Task description – Among the lines of the records below, copy those that hold the word "findWorktreeRoot".

Stored entries:
————

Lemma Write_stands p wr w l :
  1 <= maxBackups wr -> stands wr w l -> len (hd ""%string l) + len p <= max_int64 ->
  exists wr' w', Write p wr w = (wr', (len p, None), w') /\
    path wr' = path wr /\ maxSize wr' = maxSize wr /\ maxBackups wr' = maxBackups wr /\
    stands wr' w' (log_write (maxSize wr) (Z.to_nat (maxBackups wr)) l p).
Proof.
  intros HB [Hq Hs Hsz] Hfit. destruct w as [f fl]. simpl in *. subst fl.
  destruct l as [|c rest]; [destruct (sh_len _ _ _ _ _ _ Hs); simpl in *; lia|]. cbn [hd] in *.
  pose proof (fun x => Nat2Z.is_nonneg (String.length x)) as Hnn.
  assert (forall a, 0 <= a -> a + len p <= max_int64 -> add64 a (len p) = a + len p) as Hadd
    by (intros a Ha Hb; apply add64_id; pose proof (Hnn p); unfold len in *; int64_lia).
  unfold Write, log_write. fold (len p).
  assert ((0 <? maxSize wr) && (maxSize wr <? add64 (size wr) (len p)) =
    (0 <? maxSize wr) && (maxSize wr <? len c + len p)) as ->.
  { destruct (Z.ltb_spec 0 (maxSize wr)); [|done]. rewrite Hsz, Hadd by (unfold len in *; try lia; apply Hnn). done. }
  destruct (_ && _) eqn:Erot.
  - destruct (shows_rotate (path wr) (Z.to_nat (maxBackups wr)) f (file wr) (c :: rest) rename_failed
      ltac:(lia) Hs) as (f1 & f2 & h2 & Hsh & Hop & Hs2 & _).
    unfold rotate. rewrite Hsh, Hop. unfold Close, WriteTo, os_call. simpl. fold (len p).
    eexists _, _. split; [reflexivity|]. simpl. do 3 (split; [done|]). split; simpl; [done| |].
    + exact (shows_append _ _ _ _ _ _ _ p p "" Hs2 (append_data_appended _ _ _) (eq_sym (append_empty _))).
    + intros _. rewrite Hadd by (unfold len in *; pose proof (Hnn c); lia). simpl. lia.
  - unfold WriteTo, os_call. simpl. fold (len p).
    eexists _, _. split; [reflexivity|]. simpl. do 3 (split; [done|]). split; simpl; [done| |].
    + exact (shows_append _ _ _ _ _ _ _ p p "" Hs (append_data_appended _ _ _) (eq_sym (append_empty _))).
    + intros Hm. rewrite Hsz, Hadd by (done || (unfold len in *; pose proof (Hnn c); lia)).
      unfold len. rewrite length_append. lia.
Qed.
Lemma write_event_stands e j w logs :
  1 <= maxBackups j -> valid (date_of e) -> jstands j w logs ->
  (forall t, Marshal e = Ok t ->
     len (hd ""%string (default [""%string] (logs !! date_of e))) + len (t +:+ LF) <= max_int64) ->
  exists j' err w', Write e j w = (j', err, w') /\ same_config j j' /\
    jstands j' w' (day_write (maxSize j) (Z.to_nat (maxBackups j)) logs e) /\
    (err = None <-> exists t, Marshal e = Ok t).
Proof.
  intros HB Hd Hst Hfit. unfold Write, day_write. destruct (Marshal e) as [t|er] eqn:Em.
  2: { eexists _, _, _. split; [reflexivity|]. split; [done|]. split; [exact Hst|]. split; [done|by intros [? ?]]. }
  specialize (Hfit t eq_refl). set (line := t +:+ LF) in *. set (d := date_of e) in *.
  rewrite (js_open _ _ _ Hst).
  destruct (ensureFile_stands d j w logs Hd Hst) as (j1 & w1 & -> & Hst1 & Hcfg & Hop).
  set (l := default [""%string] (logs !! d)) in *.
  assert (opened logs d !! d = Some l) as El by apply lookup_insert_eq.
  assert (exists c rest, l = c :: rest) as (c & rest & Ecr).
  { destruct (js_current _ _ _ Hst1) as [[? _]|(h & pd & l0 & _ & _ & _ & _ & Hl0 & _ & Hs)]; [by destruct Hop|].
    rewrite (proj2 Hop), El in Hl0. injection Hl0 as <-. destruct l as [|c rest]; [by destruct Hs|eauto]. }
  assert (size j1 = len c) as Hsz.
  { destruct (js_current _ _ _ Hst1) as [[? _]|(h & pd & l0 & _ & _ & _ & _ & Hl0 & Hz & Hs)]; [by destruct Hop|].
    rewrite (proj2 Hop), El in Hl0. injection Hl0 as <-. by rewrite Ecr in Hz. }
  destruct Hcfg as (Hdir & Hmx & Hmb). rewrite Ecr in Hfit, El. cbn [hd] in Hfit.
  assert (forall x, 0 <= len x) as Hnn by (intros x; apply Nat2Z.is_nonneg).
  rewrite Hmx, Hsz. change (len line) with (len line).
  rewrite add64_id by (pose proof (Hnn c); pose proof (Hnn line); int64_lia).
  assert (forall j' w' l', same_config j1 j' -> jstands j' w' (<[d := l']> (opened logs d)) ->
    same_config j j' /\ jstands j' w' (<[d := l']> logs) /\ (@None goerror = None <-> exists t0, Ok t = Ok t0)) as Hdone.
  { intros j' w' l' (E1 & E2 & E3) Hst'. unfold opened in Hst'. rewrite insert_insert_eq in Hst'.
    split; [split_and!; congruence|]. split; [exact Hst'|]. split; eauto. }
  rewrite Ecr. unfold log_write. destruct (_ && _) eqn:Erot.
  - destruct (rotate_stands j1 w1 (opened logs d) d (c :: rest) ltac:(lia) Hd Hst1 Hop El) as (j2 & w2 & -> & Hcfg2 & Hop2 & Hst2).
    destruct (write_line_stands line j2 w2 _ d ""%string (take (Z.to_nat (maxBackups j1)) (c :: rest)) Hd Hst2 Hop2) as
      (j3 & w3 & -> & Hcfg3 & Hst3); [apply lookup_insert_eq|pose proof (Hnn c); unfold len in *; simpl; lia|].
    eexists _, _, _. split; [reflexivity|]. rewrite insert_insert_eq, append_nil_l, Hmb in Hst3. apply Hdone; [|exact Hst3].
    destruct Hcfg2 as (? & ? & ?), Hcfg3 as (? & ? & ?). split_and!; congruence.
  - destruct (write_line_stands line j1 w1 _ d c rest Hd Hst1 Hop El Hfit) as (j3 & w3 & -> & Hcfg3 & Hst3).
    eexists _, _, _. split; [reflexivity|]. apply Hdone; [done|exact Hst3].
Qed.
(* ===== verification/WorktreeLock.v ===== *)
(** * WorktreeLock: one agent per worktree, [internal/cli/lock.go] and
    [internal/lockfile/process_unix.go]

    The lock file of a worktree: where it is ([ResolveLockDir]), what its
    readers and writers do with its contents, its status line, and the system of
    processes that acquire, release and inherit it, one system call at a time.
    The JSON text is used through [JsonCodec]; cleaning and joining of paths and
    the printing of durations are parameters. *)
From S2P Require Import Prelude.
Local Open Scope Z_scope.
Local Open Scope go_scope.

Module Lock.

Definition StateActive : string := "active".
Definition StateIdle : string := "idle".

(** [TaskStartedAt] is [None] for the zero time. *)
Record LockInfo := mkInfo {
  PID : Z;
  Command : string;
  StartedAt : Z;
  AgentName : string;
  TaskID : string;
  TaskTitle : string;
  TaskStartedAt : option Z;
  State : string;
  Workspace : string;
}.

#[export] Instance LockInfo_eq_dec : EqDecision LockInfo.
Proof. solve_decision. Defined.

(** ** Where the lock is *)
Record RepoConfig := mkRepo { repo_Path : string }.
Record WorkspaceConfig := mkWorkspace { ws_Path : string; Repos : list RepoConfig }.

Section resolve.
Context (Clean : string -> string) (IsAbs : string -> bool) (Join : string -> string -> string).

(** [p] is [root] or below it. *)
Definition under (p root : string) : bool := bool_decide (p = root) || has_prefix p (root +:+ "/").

————

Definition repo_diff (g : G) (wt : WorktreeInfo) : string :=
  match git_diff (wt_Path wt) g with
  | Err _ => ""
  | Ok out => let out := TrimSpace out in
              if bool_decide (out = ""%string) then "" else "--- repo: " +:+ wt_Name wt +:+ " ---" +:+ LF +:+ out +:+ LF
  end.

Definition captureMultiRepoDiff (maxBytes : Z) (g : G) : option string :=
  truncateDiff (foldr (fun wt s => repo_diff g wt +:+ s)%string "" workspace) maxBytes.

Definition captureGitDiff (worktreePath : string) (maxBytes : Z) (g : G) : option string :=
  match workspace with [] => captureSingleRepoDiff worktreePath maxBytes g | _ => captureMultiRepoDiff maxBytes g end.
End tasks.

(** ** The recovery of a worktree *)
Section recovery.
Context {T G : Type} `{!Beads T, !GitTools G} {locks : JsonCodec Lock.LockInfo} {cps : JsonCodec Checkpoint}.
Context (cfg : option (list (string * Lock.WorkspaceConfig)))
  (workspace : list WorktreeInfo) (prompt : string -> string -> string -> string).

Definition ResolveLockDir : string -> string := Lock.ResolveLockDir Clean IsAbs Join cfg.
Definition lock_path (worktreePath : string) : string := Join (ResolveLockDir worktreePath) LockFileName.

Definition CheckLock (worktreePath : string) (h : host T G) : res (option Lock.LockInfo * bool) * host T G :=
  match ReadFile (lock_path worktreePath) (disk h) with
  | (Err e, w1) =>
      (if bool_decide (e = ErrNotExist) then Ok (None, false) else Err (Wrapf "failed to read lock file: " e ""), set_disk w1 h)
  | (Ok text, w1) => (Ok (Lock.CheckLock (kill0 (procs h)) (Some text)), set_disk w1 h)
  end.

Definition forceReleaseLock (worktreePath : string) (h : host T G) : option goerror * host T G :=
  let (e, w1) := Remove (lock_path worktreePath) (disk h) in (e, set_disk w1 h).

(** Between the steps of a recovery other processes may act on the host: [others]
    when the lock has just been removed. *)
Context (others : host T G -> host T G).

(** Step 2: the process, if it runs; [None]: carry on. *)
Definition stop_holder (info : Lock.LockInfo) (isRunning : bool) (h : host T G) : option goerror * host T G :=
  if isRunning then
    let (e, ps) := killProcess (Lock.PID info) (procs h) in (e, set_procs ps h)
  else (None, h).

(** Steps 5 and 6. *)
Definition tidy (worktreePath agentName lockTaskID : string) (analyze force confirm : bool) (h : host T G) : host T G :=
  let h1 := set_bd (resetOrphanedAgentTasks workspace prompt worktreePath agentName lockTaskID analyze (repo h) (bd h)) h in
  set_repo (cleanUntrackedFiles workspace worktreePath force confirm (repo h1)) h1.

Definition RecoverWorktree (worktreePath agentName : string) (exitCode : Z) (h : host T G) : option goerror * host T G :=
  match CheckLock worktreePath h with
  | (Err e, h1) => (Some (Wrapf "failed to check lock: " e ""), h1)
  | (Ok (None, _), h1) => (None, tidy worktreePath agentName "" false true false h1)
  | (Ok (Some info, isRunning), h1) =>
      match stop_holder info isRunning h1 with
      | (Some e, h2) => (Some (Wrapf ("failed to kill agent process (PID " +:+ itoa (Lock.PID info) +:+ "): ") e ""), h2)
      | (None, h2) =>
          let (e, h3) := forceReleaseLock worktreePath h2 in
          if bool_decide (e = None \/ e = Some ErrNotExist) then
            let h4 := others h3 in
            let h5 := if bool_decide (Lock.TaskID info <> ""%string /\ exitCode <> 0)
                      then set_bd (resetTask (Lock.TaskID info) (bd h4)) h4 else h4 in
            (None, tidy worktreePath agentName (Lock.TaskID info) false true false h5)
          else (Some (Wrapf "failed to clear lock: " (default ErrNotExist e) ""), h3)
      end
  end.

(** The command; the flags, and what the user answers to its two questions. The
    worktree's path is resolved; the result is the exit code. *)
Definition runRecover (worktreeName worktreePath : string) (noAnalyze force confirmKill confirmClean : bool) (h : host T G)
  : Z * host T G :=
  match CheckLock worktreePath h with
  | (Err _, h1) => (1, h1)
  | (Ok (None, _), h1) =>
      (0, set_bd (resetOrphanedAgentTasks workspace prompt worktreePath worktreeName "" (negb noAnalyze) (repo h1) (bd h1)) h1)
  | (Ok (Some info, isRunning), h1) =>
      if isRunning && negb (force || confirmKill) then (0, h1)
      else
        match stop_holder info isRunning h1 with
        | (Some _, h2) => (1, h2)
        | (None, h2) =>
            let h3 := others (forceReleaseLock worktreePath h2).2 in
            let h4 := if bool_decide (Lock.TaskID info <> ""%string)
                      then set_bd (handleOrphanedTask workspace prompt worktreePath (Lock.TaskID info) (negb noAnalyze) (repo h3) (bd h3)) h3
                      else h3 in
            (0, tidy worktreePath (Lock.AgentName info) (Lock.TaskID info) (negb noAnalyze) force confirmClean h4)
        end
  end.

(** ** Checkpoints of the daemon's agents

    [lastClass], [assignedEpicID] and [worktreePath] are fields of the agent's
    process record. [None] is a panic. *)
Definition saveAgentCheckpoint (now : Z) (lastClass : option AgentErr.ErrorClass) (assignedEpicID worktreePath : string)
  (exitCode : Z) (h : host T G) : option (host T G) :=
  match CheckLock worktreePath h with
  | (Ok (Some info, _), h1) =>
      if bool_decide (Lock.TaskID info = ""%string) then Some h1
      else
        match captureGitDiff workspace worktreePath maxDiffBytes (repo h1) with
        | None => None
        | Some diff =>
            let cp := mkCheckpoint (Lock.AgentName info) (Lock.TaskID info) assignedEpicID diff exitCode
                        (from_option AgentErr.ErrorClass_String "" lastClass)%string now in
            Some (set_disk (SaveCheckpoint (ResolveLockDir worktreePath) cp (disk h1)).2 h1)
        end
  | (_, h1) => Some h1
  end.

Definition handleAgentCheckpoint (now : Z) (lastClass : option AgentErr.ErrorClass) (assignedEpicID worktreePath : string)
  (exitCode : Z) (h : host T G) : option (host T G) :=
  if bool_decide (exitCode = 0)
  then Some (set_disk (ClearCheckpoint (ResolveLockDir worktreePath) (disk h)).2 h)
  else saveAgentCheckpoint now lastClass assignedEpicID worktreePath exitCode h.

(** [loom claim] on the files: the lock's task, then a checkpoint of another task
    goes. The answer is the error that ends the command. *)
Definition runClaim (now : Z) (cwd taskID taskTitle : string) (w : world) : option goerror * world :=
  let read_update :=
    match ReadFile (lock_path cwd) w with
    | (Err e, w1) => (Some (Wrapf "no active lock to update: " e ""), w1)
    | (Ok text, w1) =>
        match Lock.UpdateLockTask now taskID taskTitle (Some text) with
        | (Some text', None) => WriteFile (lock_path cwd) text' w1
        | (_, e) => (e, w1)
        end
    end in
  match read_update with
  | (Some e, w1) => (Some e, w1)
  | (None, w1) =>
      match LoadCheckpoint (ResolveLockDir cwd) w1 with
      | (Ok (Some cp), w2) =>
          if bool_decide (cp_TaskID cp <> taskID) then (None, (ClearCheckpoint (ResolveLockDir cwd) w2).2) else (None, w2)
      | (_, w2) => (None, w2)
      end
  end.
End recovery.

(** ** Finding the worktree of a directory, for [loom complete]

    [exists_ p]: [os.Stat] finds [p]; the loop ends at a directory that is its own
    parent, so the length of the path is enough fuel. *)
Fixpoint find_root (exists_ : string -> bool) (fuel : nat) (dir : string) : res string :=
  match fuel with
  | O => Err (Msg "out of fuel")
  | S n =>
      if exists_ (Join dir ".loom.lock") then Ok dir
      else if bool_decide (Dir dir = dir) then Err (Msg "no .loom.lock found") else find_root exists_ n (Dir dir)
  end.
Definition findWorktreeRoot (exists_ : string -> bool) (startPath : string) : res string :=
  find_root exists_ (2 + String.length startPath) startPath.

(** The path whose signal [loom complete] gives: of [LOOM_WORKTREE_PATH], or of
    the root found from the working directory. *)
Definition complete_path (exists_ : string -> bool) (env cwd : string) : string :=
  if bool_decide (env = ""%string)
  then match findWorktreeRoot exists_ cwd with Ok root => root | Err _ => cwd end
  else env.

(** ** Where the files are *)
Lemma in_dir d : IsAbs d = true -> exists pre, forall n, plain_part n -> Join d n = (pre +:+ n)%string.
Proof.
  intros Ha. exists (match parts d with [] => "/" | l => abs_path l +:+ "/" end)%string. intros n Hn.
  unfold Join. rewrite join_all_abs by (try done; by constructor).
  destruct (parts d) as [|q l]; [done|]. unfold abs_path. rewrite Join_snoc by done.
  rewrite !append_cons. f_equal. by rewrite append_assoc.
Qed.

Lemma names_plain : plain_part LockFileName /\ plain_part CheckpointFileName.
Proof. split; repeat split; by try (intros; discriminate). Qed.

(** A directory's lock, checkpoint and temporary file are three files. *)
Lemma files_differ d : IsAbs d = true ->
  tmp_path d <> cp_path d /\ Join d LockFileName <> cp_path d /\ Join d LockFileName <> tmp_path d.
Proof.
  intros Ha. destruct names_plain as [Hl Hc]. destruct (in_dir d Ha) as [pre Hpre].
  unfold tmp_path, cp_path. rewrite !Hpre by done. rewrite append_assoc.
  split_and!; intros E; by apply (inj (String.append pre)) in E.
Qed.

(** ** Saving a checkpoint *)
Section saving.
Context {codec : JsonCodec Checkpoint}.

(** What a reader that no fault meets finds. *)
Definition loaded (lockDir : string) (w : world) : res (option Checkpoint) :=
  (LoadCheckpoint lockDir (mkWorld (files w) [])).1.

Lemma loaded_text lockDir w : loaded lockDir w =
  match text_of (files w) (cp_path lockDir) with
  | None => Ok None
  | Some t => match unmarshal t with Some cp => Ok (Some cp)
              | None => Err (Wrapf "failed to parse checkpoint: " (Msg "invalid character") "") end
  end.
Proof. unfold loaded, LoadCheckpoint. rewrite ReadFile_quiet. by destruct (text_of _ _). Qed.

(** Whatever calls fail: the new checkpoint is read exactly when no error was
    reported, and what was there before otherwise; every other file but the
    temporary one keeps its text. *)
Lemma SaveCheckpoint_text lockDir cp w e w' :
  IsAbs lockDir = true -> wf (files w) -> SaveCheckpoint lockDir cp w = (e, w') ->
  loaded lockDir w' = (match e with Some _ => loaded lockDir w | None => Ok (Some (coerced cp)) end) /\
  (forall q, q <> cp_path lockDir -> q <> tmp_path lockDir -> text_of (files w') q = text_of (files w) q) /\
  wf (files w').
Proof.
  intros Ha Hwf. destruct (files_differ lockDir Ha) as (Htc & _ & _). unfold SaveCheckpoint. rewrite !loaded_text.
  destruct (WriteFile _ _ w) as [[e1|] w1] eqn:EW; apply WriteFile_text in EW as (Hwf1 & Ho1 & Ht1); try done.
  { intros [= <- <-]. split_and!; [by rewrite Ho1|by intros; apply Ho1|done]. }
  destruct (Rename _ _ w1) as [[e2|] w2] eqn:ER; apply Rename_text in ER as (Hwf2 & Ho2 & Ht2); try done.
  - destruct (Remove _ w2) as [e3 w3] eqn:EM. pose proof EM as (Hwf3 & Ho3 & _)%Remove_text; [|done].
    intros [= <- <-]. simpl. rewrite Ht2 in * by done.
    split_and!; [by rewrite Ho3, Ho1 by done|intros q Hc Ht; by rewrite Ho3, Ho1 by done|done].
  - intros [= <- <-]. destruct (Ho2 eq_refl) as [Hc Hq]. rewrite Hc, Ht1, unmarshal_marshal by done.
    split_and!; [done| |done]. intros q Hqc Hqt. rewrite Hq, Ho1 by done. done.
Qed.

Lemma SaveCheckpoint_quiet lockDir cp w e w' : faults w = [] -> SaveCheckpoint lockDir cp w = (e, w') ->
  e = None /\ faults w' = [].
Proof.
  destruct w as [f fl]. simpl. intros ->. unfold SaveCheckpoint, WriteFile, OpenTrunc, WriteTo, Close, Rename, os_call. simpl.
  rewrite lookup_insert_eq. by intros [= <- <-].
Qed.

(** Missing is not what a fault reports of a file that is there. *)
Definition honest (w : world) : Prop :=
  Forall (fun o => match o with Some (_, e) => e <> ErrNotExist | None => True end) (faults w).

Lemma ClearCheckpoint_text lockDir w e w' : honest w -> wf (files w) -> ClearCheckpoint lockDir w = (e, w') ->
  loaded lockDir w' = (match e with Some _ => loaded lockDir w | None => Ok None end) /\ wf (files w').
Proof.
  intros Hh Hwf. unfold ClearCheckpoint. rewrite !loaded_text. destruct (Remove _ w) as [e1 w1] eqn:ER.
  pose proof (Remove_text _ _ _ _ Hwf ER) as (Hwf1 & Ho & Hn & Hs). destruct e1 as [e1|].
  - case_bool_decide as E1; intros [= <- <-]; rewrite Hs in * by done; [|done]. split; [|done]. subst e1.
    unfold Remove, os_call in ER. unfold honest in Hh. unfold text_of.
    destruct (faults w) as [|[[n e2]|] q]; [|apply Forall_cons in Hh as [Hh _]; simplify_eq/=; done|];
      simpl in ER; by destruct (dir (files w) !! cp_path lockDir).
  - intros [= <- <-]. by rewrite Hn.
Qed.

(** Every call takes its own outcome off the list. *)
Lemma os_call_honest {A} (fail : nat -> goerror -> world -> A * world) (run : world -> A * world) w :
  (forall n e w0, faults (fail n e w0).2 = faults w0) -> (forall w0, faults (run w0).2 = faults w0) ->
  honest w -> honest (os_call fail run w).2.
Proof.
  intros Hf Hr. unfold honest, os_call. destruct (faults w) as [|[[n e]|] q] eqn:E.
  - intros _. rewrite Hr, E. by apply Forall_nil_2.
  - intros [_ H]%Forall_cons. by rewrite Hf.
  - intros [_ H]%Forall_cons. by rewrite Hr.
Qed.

————

Task answer –
Definition findWorktreeRoot (exists_ : string -> bool) (startPath : string) : res string :=
  then match findWorktreeRoot exists_ cwd with Ok root => root | Err _ => cwd end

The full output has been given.